Dataset records>
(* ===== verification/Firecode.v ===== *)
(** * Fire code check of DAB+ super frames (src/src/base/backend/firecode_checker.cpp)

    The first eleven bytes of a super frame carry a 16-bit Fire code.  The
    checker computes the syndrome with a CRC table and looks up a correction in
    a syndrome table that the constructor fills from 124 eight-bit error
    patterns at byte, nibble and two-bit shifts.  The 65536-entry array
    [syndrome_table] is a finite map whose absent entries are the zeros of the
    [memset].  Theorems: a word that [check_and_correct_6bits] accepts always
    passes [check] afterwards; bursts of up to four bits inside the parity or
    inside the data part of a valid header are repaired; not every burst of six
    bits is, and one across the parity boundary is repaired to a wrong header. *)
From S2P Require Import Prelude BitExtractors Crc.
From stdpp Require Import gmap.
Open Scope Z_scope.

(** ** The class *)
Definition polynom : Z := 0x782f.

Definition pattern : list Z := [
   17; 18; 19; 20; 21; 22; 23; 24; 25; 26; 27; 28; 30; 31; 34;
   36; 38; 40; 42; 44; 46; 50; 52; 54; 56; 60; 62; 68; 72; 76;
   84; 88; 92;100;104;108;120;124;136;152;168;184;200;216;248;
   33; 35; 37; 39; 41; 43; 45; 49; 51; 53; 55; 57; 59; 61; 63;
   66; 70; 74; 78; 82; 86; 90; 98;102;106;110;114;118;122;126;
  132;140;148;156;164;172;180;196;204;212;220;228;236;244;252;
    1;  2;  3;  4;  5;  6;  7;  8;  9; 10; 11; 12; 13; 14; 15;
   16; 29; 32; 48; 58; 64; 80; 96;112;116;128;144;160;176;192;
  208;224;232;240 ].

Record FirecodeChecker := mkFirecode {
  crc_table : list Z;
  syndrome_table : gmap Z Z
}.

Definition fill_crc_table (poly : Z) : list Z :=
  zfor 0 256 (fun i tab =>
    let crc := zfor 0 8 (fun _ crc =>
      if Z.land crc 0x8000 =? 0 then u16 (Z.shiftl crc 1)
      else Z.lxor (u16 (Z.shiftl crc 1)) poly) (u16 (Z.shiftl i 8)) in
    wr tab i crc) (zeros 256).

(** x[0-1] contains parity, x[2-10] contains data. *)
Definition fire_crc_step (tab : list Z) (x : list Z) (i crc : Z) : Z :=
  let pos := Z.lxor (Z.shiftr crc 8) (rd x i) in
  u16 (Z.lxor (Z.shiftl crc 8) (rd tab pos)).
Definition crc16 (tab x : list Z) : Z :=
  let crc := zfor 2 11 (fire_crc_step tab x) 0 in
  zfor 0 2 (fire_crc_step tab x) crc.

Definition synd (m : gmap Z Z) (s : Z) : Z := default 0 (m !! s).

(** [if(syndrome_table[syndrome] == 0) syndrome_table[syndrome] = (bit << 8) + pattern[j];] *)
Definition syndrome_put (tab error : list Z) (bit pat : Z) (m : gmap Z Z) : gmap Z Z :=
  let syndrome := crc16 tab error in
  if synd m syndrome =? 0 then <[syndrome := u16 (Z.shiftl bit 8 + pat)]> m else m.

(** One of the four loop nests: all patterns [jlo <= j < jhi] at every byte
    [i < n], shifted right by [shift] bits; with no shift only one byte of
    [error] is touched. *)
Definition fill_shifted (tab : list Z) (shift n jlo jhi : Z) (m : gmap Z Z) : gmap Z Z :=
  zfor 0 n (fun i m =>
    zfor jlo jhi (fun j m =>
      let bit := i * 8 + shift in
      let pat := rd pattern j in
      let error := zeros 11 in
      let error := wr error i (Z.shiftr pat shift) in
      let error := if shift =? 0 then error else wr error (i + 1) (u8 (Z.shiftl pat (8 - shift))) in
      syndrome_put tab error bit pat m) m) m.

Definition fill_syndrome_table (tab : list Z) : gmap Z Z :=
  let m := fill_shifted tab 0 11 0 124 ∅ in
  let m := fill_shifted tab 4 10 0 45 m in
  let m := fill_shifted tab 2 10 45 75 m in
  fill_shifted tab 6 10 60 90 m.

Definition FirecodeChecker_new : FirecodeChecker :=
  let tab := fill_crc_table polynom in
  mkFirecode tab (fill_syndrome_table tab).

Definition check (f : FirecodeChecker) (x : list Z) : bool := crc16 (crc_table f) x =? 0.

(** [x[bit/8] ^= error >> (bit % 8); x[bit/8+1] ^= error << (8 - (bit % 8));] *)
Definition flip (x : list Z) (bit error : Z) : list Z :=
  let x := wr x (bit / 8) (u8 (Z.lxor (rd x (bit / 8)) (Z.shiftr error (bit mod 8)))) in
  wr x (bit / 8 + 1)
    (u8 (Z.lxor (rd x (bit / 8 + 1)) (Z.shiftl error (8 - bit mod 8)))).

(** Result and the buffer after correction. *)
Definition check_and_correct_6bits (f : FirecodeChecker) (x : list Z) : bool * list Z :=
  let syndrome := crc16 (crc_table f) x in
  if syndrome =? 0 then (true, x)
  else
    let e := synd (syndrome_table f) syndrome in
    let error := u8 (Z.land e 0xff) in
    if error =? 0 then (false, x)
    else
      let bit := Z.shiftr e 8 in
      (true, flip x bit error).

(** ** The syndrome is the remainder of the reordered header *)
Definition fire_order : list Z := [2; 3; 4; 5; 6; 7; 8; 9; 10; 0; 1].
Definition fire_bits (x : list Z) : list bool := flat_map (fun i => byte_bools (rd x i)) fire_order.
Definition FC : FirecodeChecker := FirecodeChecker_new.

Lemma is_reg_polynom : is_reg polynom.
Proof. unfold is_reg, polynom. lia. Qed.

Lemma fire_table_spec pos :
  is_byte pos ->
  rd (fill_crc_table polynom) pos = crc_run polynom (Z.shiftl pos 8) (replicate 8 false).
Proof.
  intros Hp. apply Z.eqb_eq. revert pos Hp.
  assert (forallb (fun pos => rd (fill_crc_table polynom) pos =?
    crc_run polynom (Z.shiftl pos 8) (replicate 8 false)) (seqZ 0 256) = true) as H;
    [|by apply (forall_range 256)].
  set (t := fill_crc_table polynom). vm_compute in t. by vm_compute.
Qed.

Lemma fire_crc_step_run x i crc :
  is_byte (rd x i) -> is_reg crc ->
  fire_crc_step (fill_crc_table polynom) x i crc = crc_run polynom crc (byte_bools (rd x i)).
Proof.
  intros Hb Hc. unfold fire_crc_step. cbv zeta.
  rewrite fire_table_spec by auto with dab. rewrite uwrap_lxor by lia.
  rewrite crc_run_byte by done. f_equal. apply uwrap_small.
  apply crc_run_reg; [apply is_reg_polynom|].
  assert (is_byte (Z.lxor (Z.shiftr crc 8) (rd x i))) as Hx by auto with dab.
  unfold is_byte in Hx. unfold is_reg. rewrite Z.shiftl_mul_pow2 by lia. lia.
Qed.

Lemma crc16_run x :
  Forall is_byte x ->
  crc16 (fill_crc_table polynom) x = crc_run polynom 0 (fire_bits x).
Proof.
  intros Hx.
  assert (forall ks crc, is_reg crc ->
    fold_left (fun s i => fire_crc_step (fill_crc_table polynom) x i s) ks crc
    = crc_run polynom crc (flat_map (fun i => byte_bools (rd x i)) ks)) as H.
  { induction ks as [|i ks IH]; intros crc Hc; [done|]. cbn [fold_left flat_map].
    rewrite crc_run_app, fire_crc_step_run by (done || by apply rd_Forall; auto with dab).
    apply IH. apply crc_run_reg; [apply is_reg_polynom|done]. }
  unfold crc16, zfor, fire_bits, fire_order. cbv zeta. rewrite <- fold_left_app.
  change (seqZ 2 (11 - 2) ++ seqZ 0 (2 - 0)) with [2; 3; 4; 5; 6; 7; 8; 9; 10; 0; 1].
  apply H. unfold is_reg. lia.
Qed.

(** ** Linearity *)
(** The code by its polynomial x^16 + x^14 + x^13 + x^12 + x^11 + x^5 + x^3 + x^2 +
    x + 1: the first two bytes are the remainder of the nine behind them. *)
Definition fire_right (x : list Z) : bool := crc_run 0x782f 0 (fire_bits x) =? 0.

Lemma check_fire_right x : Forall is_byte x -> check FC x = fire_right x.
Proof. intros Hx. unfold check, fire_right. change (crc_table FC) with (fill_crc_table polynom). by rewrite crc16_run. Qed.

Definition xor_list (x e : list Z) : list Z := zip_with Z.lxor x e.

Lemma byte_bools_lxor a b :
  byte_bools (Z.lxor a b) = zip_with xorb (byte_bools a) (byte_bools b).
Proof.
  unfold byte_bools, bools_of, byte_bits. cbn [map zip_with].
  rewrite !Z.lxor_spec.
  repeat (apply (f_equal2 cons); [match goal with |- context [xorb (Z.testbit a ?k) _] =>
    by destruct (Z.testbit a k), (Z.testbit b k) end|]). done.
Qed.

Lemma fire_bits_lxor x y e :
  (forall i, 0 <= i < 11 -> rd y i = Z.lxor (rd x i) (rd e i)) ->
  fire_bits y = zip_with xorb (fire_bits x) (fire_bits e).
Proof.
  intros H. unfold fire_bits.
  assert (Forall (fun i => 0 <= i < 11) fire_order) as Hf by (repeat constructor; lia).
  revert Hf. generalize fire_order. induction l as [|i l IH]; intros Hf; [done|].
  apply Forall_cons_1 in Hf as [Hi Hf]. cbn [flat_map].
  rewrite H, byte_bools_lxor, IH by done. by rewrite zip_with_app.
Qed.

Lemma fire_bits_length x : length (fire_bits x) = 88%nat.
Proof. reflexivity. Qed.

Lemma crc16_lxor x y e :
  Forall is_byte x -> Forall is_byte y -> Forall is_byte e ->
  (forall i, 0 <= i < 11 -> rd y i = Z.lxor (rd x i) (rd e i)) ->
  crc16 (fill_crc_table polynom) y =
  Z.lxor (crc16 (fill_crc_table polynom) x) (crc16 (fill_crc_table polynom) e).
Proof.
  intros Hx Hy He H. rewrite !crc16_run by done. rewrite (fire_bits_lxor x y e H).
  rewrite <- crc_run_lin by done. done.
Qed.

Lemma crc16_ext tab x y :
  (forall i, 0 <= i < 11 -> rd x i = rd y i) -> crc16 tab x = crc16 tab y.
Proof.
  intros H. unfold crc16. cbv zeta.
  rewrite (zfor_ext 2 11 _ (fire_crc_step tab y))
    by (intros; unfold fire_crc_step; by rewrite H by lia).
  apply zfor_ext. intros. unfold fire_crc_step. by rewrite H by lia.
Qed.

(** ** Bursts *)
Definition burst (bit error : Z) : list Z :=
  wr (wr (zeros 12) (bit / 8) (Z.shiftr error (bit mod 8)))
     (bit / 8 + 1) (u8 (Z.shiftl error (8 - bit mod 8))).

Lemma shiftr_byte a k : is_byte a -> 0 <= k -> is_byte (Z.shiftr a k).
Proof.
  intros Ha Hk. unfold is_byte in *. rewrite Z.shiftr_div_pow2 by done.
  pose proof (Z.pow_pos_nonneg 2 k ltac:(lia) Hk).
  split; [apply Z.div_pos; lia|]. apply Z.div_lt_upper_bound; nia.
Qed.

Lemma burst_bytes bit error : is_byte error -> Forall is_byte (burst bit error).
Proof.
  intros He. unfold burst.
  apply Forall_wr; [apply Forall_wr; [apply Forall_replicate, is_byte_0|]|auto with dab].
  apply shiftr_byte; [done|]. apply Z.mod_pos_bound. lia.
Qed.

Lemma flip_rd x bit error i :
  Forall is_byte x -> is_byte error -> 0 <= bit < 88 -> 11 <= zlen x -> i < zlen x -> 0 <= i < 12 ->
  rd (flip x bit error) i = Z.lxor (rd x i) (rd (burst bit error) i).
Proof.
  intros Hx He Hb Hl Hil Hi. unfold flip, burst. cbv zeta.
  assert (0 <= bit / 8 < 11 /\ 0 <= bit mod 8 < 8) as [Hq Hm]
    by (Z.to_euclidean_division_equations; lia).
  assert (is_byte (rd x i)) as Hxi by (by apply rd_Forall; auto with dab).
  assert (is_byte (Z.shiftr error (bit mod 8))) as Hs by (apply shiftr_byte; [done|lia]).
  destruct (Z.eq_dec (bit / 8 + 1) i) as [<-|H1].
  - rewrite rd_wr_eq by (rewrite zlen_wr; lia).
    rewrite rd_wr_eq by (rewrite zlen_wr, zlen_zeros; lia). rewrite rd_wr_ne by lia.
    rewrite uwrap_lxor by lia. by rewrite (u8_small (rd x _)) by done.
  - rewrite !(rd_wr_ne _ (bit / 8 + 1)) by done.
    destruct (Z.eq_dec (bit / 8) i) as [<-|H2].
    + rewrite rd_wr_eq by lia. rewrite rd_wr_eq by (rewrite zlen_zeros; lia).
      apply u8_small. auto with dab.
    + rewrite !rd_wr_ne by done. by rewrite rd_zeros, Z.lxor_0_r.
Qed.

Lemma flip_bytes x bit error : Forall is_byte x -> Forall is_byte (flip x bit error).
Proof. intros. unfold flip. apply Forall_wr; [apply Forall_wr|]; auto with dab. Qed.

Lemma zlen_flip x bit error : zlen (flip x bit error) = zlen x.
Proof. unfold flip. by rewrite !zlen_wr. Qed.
...
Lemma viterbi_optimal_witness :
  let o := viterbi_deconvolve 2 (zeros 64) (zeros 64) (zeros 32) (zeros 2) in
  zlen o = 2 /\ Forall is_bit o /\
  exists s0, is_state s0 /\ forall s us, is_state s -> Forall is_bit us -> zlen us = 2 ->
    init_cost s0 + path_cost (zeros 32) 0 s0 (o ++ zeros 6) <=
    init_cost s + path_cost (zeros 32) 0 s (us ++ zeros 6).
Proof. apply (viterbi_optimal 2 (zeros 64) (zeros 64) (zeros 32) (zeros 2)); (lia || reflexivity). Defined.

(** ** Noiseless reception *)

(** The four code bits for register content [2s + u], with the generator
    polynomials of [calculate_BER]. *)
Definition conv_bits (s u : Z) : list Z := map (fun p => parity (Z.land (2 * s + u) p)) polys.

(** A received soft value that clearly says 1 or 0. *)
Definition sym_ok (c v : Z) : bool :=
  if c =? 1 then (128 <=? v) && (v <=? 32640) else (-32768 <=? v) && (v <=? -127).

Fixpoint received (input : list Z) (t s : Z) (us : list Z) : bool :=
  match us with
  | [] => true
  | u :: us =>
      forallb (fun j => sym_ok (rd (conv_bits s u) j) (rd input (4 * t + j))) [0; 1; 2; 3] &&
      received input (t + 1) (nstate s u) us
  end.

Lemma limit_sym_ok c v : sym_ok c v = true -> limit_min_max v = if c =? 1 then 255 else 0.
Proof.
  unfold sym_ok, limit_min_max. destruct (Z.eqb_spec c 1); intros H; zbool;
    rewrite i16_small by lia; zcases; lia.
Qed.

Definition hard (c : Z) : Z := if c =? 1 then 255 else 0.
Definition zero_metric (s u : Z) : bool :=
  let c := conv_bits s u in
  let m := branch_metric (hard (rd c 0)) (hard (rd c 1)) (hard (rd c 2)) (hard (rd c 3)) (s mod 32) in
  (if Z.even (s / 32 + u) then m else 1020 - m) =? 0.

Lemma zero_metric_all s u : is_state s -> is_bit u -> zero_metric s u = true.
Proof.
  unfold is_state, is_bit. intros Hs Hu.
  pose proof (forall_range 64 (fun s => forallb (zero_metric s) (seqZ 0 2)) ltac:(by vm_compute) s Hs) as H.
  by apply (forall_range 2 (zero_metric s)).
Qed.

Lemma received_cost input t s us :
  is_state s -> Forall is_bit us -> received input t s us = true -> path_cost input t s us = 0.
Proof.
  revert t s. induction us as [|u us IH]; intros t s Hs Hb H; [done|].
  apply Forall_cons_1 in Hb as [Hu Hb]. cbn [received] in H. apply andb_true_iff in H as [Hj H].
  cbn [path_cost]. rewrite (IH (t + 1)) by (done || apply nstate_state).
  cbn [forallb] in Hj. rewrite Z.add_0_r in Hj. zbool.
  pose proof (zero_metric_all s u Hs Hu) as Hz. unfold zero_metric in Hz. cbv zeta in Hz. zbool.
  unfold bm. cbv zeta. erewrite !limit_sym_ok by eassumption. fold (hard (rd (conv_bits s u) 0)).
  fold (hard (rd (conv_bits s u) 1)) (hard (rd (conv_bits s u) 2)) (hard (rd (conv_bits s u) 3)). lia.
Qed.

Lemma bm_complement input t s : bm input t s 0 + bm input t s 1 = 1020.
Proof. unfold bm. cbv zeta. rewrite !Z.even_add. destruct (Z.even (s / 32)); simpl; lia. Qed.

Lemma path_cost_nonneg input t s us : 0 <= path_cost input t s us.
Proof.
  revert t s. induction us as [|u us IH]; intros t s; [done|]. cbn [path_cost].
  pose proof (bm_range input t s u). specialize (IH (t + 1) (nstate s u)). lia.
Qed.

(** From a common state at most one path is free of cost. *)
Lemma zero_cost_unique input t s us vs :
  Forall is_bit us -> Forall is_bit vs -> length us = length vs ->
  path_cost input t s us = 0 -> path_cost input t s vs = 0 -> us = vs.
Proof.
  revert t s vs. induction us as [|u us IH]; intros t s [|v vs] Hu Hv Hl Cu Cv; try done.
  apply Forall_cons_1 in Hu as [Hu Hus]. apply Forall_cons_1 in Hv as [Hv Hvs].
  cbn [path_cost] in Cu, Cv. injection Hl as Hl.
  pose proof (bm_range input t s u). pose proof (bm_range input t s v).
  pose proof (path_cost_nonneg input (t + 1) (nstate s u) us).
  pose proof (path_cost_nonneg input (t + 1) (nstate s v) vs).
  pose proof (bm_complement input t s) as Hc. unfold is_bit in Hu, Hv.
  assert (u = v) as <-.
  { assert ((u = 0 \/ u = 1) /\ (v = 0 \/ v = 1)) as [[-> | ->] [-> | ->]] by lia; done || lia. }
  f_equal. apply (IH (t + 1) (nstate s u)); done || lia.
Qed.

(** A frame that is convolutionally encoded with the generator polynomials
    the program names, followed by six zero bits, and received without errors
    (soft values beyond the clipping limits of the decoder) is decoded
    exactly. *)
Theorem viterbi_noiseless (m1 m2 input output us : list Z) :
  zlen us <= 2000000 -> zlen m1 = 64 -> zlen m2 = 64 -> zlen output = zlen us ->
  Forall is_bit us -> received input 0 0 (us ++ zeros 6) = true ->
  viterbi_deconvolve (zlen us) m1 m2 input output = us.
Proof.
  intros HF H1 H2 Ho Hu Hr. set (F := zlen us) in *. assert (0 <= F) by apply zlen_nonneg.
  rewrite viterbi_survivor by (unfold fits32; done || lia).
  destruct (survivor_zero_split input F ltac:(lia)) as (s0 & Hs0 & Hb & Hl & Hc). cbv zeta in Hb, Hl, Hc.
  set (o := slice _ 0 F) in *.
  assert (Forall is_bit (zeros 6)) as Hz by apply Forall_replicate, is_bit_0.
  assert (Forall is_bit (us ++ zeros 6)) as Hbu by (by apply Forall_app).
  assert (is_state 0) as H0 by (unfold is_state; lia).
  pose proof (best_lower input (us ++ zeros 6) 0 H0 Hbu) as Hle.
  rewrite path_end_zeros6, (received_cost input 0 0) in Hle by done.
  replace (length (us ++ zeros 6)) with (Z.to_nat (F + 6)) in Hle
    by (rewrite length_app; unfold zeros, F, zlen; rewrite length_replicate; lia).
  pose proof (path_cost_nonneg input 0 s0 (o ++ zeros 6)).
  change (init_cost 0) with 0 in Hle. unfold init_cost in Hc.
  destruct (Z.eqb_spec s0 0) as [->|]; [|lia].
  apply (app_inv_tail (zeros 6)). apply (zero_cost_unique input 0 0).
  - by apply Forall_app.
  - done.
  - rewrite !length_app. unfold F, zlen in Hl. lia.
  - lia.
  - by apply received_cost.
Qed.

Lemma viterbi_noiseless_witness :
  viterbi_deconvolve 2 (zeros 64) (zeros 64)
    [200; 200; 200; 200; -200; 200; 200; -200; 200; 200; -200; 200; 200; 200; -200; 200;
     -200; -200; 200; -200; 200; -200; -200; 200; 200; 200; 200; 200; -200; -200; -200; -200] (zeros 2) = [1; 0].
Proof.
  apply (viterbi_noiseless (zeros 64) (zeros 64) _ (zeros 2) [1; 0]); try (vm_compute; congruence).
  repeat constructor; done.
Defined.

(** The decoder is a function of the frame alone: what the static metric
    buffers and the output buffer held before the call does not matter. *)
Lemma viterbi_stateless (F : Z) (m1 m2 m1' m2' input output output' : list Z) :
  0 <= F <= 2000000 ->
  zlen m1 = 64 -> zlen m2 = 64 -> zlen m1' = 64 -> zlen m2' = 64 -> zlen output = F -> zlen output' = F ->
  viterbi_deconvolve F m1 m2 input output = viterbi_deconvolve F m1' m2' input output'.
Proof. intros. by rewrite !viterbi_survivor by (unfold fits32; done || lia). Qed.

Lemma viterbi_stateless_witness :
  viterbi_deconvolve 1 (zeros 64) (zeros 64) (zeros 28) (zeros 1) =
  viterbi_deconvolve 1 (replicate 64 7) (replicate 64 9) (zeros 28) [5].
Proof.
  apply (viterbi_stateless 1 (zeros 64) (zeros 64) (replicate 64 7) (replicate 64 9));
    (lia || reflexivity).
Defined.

Exercise prompt> Within the records, how many lines include "zbool"? The answer is the number and nothing else.

Your solution> 3